— Work to be completed —
Determine how many lines in this listing contain the word "assert" and report that number by itself.

— Provided material —
**********
(* ===== verification/Router.v ===== *)
(** * llm-compress: the content router

    zmod/llm-compress/src/router.rs.  A compressor may panic ([catch_unwind]), so its
    operations return a [Call].  The router's theorems are proved against the interface
    [CompressorOk], which each compressor discharges. *)

From S2P Require Import Prelude Str Json Protocol CompressConfig.

Inductive ContentKind := KText | KJson | KToon.

#[global] Instance ContentKind_eq_dec : EqDecision ContentKind.
Proof. solve_decision. Defined.

Record Budget := { budget_cfg : CompressCfg; budget_cmd : option CommandHint }.

Inductive CompressOutcome :=
| Compressed (text : string) (saved_bytes : nat) (lossy : bool) (kind : ContentKind)
| Unchanged.

(** A call that returns or unwinds. *)
Inductive Call (A : Type) :=
| Returned (a : A)
| Panicked.
Arguments Returned {A} a.
Arguments Panicked {A}.

Definition call_bind {A B} (m : Call A) (k : A → Call B) : Call B :=
  match m with Returned a => k a | Panicked => Panicked end.

Notation "'let!' x ':=' m 'in' k" := (call_bind m (λ x, k))
  (at level 10, x binder, m at level 100, k at level 200) : codez_scope.

(** [catch_unwind(..).unwrap_or(d)] *)
Definition unwrap_or {A} (d : A) (m : Call A) : A :=
  match m with Returned a => a | Panicked => d end.

(** The trait [Compressor]. *)
Record Compressor := {
  cname : string;
  detect : string → Budget → Call bool;
  compress : string → Budget → Call CompressOutcome;
}.

Definition preferred (budget : Budget) : option string :=
  match budget_cmd budget with
  | Some c => if is_git_diff c then Some "diff" else if is_grep c then Some "search" else None
  | None => None
  end.

(** [position(|c| c.name() == name)] *)
Fixpoint position (name : string) (cs : list Compressor) : option nat :=
  match cs with
  | [] => None
  | c :: cs' => if str_eqb (cname c) name then Some 0 else S <$> position name cs'
  end.

(** The candidate order: the preferred compressor first, the rest in their order. *)
Definition candidate_order (cs : list Compressor) (budget : Budget) : list nat :=
  let order := seq 0 (length cs) in
  match preferred budget with
  | Some name =>
      match position name cs with
      | Some pos =>
          match order !! pos with
          | Some idx => idx :: delete pos order
          | None => order
          end
      | None => order
      end
  | None => order
  end.

Definition detects (cs : list Compressor) (text : string) (budget : Budget) (i : nat) : bool :=
  match cs !! i with
  | Some c => unwrap_or false (detect c text budget)
  | None => false
  end.

Definition compress_text (cs : list Compressor) (text : string) (budget : Budget) :
  option (string * bool * ContentKind) :=
  match head (List.filter (detects cs text budget) (candidate_order cs budget)) ≫= λ i, cs !! i with
  | None => None
  | Some c =>
      match compress c text budget with
      | Returned (Compressed new saved_bytes lossy kind) =>
          if 0 <? saved_bytes then Some (new, lossy, kind) else None
      | Returned Unchanged => None
      | Panicked => None
      end
  end.

(** ** The interface *)

(** What a compressor promises: an outcome is the input made shorter by exactly
    [saved_bytes], at least one byte; a product is either a lossless TOON document or a
    lossy text; nothing is ever emitted as JSON. *)
Class CompressorOk (c : Compressor) : Prop := {
  compress_saves : ∀ text budget new saved lossy kind,
    compress c text budget = Returned (Compressed new saved lossy kind) →
    String.length new + saved = String.length text ∧ 0 < saved;
  compress_kind : ∀ text budget new saved lossy kind,
    compress c text budget = Returned (Compressed new saved lossy kind) →
    (kind = KToon ∧ lossy = false) ∨ (kind = KText ∧ lossy = true);
}.

(** To discharge the interface: a product is shorter and [saved] is the difference. *)
Lemma compressor_ok_intro c :
  (∀ text budget new saved lossy kind,
     compress c text budget = Returned (Compressed new saved lossy kind) →
     String.length new < String.length text ∧ saved = String.length text - String.length new ∧
     ((kind = KToon ∧ lossy = false) ∨ (kind = KText ∧ lossy = true))) →
  CompressorOk c.
Proof.
  intros Hc. split; intros text budget new saved lossy kind (H1 & H2 & H3)%Hc; [lia|done].
Qed.

(** ** Properties *)

Lemma compress_text_some cs text budget r :
  compress_text cs text budget = Some r →
  ∃ c saved, c ∈ cs ∧ detect c text budget = Returned true ∧
    compress c text budget = Returned (Compressed r.1.1 saved r.1.2 r.2) ∧ 0 < saved.
Proof.
  unfold compress_text. destruct (List.filter _ _) as [|i l] eqn:Ef; [done|]. simpl.
  destruct (cs !! i) as [c|] eqn:Ec; [|done]. intros Hr. exists c.
  assert (detects cs text budget i = true) as Hd.
  { assert (In i (List.filter (detects cs text budget) (candidate_order cs budget))) as Hin
      by (rewrite Ef; left; done). by apply filter_In in Hin as [_ ?]. }
  unfold detects in Hd. rewrite Ec in Hd. destruct (detect c text budget) as [[]|]; try done.
  destruct (compress c text budget) as [[new saved lossy kind|]|]; try done.
  destruct (Nat.ltb_spec 0 saved); [|done]. simplify_eq/=.
  exists saved. split_and!; try done. by eapply list_elem_of_lookup_2.
Qed.

Lemma position_some name cs pos :
  position name cs = Some pos → ∃ c, cs !! pos = Some c ∧ cname c = name.
Proof.
  revert pos; induction cs as [|c cs IH]; intros pos; simpl; [done|].
  destruct (str_eqb (cname c) name) eqn:E.
  - apply str_eqb_true in E. intros; simplify_eq. by exists c.
  - destruct (position name cs) as [p|]; [|done]. intros; simplify_eq/=. by apply IH.
Qed.

Lemma candidate_order_perm cs budget : candidate_order cs budget ≡ₚ seq 0 (length cs).
Proof.
  unfold candidate_order. destruct (preferred budget) as [name|]; [|done].
  destruct (position name cs) as [pos|]; [|done].
  destruct (seq 0 (length cs) !! pos) as [idx|] eqn:E; [|done].
  symmetry. by apply delete_Permutation.
Qed.

(** *** Selection by position and by compressor agree *)

Lemma filter_fmap {A B} (f : A → B) (q : B → bool) l :
  List.filter q (f <$> l) = f <$> List.filter (λ x, q (f x)) l.
Proof.
  induction l as [|x l IH]; [done|]. rewrite fmap_cons. cbn [List.filter]. rewrite IH.
  by destruct (q (f x)).
Qed.

Lemma head_filter_seq {A} (p : A → bool) (l : list A) :
  head (List.filter (λ i, match l !! i with Some x => p x | None => false end) (seq 0 (length l)))
    ≫= (λ i, l !! i) = head (List.filter p l).
Proof.
  induction l as [|x l IH]; [done|].
  cbn [length seq]. rewrite <-(fmap_S_seq 0). cbn [List.filter lookup list_lookup].
  destruct (p x) eqn:E; [done|]. rewrite filter_fmap. rewrite <-IH. cbn [lookup list_lookup].
  by destruct (List.filter _ _).
Qed.

Lemma filter_delete_false {A} (q : A → bool) l i x :
  l !! i = Some x → q x = false → List.filter q (delete i l) = List.filter q l.
Proof.
  revert i; induction l as [|y l IH]; intros [|i] Hi Hx; simplify_eq/=.
  - by rewrite Hx.
  - by rewrite IH.
Qed.

Definition hits (cs : list Compressor) (text : string) (budget : Budget) : list Compressor :=
  List.filter (λ c, unwrap_or false (detect c text budget)) cs.

(** The compressor the router means: the preferred one if it claims the text, else the
    first in the fixed priority that does. *)
Definition selected (cs : list Compressor) (text : string) (budget : Budget) : option Compressor :=
  match preferred budget ≫= λ name, List.find (λ c, str_eqb (cname c) name) (hits cs text budget) with
  | Some c => Some c
  | None => head (hits cs text budget)
  end.

Lemma find_name_hits cs text budget c :
  NoDup (cname <$> cs) → c ∈ cs →
  List.find (λ d, str_eqb (cname d) (cname c)) (hits cs text budget) =
  if unwrap_or false (detect c text budget) then Some c else None.
Proof.
  unfold hits. induction cs as [|d cs IH]; [set_solver|]. rewrite fmap_cons.
  intros [Hd Hnd]%NoDup_cons [->|Hc]%elem_of_cons; cbn [List.filter].
  - destruct (unwrap_or false _) eqn:E; cbn [List.find]; [by rewrite str_eqb_refl|].
    destruct (List.find _ _) as [d'|] eqn:Ef; [|done]. apply List.find_some in Ef as [Hin Hn].
    apply filter_In in Hin as [Hin _]. apply str_eqb_true in Hn. destruct Hd.
    rewrite <-Hn. apply list_elem_of_fmap_2. by apply list_elem_of_In.
  - assert (cname d ≠ cname c) as Hne.
    { intros Heq. apply Hd. rewrite Heq. by apply list_elem_of_fmap_2. }
    destruct (unwrap_or false (detect d text budget)); [|by apply IH]. cbn [List.find].
    rewrite (proj2 (str_eqb_false _ _)) by done. by apply IH.
Qed.

Lemma find_name_none cs text budget name :
  position name cs = None →
  List.find (λ d, str_eqb (cname d) name) (hits cs text budget) = None.
Proof.
  unfold hits. induction cs as [|c cs IH]; simpl; [done|].
  destruct (str_eqb (cname c) name) eqn:E; [done|].
  destruct (position name cs); [done|]. intros _.
  destruct (unwrap_or false _); simpl; rewrite ?E; auto.
Qed.

Lemma candidate_selected cs text budget :
  NoDup (cname <$> cs) →
  head (List.filter (detects cs text budget) (candidate_order cs budget)) ≫= (λ i, cs !! i) =
  selected cs text budget.
Proof.
  intros Hnd. unfold candidate_order, selected.
  pose proof (head_filter_seq (λ c, unwrap_or false (detect c text budget)) cs) as Hhead.
  fold (hits cs text budget) in Hhead. fold (detects cs text budget) in Hhead.
  destruct (preferred budget) as [name|]; simpl; [|done].
  destruct (position name cs) as [pos|] eqn:Ep; [|by rewrite find_name_none].
  apply position_some in Ep as (c & Hc & <-).
  rewrite find_name_hits by (done || by eapply list_elem_of_lookup_2).
  assert (seq 0 (length cs) !! pos = Some pos) as Hs.
  { rewrite lookup_seq. split; [done|]. by eapply lookup_lt_Some. }
  rewrite Hs. cbn [List.filter].
  assert (detects cs text budget pos = unwrap_or false (detect c text budget)) as Hd
    by (unfold detects; by rewrite Hc).
  destruct (unwrap_or false _) eqn:E; rewrite Hd; [done|].
  by rewrite (filter_delete_false _ _ _ _ Hs Hd).
Qed.

(** The router's index shuffling means what the design says: the compressor
    the command calls for if it claims the text, otherwise the first of the fixed
    priority that does (a [detect] that panics does not claim); its product is used only
    if it saves bytes, and a panic while compressing leaves the text alone. *)
Theorem router_selects cs text budget :
  NoDup (cname <$> cs) →
  compress_text cs text budget =
  match selected cs text budget with
  | Some c =>
      match compress c text budget with
      | Returned (Compressed new saved lossy kind) => if 0 <? saved then Some (new, lossy, kind) else None
      | _ => None
      end
  | None => None
  end.
Proof.
  intros Hnd. unfold compress_text. rewrite candidate_selected by done.
  destruct (selected _ _ _) as [c|]; [|done].
  by destruct (compress c text budget) as [[]|].
Qed.

(** Every product of a router over well-behaved compressors is strictly smaller than the
    text, and is a lossless TOON document or a lossy text. *)
Lemma compress_text_ok cs text budget new lossy kind :
  Forall CompressorOk cs → compress_text cs text budget = Some (new, lossy, kind) →
  String.length new < String.length text ∧
  ((kind = KToon ∧ lossy = false) ∨ (kind = KText ∧ lossy = true)).
Proof.
  intros Hcs (c & saved & Hin & _ & Hc & Hs)%compress_text_some. simpl in Hc.
  rewrite Forall_forall in Hcs. specialize (Hcs c Hin).
  pose proof (compress_saves _ _ _ _ _ _ Hc) as [? ?].
  split; [lia|]. by eapply compress_kind.
Qed.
**********
— Answer to the problem —
5